One of my library clients recently found this on one of their staff PCs. The popup window cannot be moved, minimized, or closed, and you can't see anything behind it of course. Luckily, Spybot 1.52 (http://www.safer-networking.org/en/download/) found and removed it. More recent versions of Spybot would probably also remove it. Trend Micro antivirus did not find it. This PC had a couple other infections on it as well. That PC was setup a few years ago and we have had no trouble with it until this. What had changed? Not the antivirus on it. Not the applications on it. Not the firewall for the library. The only thing that changed is one user’s lack of restraint. User restraint is one of your best protections.

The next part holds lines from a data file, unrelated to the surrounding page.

(** * problem-to-manim: the tool-augmented agent loop

    A shallow embedding of [src/agent/tools.ts] (the file-editing tool and
    the command-execution tool) and of the two variants of
    [src/api/generate.ts] ([handleGenerate] over [generateText] and over
    [streamText]), with the properties of the specification stated and
    settled against them.

    Conventions of the embedding.
    - A JavaScript string is a [string]; its [length] is [String.length].
    - [undefined] for an optional tool argument is [None].
    - A JavaScript exception is a value of [Exn]; a computation that may
      throw and that touches the file system is a function
      [World -> (Exn + A) * World] (the world is kept as it was at the
      moment of the throw: nothing is rolled back).
    - The file system is a finite map from resolved absolute paths
      (component lists) to nodes, a node being a regular file or a
      directory, since [create] makes directories itself. *)

From Stdlib Require Import ZArith Ascii String List Bool Lia.
From stdpp Require Import base option list strings pretty gmap.

Local Open Scope string_scope.
Local Open Scope Z_scope.

(** ** JavaScript string and array primitives used by the tools *)

Module JS.

(** The line feed, ["\n"]. *)
Definition LF : ascii := Ascii.ascii_of_nat 10.
Definition NL : string := String LF EmptyString.

(** [s.startsWith(p)]. *)
Fixpoint startsWith (p s : string) : bool :=
  match p, s with
  | EmptyString, _ => true
  | String a p', String b s' => if Ascii.eqb a b then startsWith p' s' else false
  | String _ _, EmptyString => false
  end.

(** [s.substring(n)]: [s] without its first [n] characters. *)
Fixpoint skip (n : nat) (s : string) : string :=
  match n, s with
  | O, _ => s
  | S n', String _ s' => skip n' s'
  | S _, EmptyString => EmptyString
  end.

(** The first occurrence of [pat] in [s], as the text before it and the
    text after it ([s.indexOf(pat)] together with the two slices). *)
Fixpoint search (pat s : string) : option (string * string) :=
  if startsWith pat s then Some (EmptyString, skip (String.length pat) s)
  else match s with
       | EmptyString => None
       | String c s' =>
           match search pat s' with
           | Some (pre, post) => Some (String c pre, post)
           | None => None
           end
       end.

(** [s.includes(pat)]. *)
Definition includes (s pat : string) : bool :=
  match search pat s with Some _ => true | None => false end.

(** The number of positions of [s] at which [pat] occurs. *)
Fixpoint occurrences (pat s : string) : nat :=
  ((if startsWith pat s then 1 else 0) +
   match s with
   | EmptyString => 0
   | String _ s' => occurrences pat s'
   end)%nat.

Definition dollar : ascii := "$"%char.
(** * A shallow embedding of the Widevine CDM device engine

    Source: [vinetrimmer/utils/widevine/device.py] (class [LocalDevice] with
    the [WidevineDeviceStruct] binary layout, and class [RemoteDevice]) and
    the sibling key derivation of [scripts/Provision.py].

    Python values are modelled as follows.
    - [bytes] objects are lists of [byte]; [str] objects are [string].
    - An attribute that may hold [None] is an [option]; protobuf message
      objects and [RsaKey] objects define neither [__bool__] nor [__len__],
      hence [not x] on such an attribute is exactly the test [x is None].
    - A [dict] is a [gmap]; a Python [list] is a [list].
    - A method that mutates its [session] argument is a state transformer
      over the session record.  A raised exception leaves the assignments
      made before it in place, which is what the state-and-exception monad
      [M] below does.
    - The libraries the module imports (Cryptodome, the generated protobuf
      classes, base64, the optional cdmapi extension) are interfaces: type
      classes whose members are the calls the source makes. *)

From Stdlib Require Import ZArith Lia List Strings.String Strings.Byte.
From stdpp Require Import base option list gmap strings.

Local Open Scope Z_scope.

(** ** Bytes *)

Abbreviation bytes := (list byte).

#[global] Instance byte_eq_dec : EqDecision byte := Byte.byte_eq_dec.

(** [b"..."] literals restricted to ASCII text. *)
Definition lit (s : string) : bytes := String.list_byte_of_string s.

(** [len(x)] as a Python integer. *)
Definition len (x : bytes) : Z := Z.of_nat (length x).

(** [needle in hay] on two [bytes] objects: a contiguous occurrence. *)
Definition occurs_in (needle hay : bytes) : Prop :=
  ∃ pre post, hay = pre ++ needle ++ post.

Fixpoint starts_with (needle hay : bytes) : bool :=
  match needle, hay with
  | [], _ => true
  | _ :: _, [] => false
  | x :: needle', y :: hay' => bool_decide (x = y) && starts_with needle' hay'
  end.

Fixpoint contains (hay needle : bytes) : bool :=
  starts_with needle hay ||
  match hay with
  | [] => false
  | _ :: hay' => contains hay' needle
  end.

(** Truth value of an attribute that is either [None] or an object without
    [__bool__]/[__len__]. *)
Definition truthy {A} (o : option A) : bool :=
  match o with Some _ => true | None => false end.

(** Truth value of a [bytes] object. *)
Definition nonempty (x : bytes) : bool :=
  match x with [] => false | _ :: _ => true end.

(** ** Exceptions

    Every [raise] of [device.py] is a [ValueError]; the constructors below
    name them after the condition they report.  [LibraryError] is any
    exception that escapes from a library call. *)

Inductive exception :=
| MalformedCertificate (layer : string)
    (* "Certificate could not be parsed as a SignedMessage" /
       "Certificate's message could not be parsed as a SignedDeviceCertificate" *)
| MissingIdentity
    (* "No client identification blob is available for this device." *)
| MissingSigningCapability
    (* "No device private key is available for this device and cdmapi is not installed." *)
| MissingCertificate
    (* "Missing signed_device_certificate" *)
| NoPendingRequest
    (* "No license request for the session was created. Create one first." *)
| MalformedResponse (license_res : bytes)
    (* f"Failed to parse license_res {license_res!r} as SignedLicense" *)
| SignatureMismatch
    (* "SignedLicense Signature doesn't match its Message" *)
| MalformedDevice (field : string)
    (* "client_id could not be parsed as a ClientIdentification" /
       "Verified Media Path (VMP) could not be parsed as FileHashes" *)
| LibraryError (origin : string).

My spam filter blocked a message that is probably the infecting source. The message is shown below. I have removed all the hyperlinks from the text. The first line is linked to an IP address in Moldova (That’s a country in eastern Europe) with an executable called Install.exe. It looks like this: http://555.555.555.555/install.exe. I have changed the actual numbers in the IP address. That line then is asking you to install software from a site that it will not even identify in English (or any other human language). There are also three links at the bottom: Unsubscribe, More Newsletters, and Privacy. They all link to msn.com which would seem to lend an air of authenticity. This email is a good example of what you should never ever do, should you run across something like this.
Free Update Windows XP,Vista
About this mailing: You are receiving this e-mail because you subscribed to MSN Featured Offers. Microsoft respects your privacy. If you do not wish to receive this MSN Featured Offers e-mail, please click the "Unsubscribe" link below. This will not unsubscribe you from e-mail communications from third-party advertisers that may appear in MSN Feature Offers. This shall not constitute an offer by MSN. MSN shall not be responsible or liable for the advertisers' content nor any of the goods or service advertised. Prices and item availability subject to change without notice.©2008 Microsoft Unsubscribe More Newsletters PrivacyMicrosoft Corporation, One Microsoft Way, Redmond, WA 98052

Moral: Use spam filters. Use Spybot. Keep it updated. Exercise restraint. Be paranoid about links presented to you in email. Have a nice day.

1 comment:

Anonymous said...

Just a simple note of agreement and this BAD email and others like it are a constant hassle.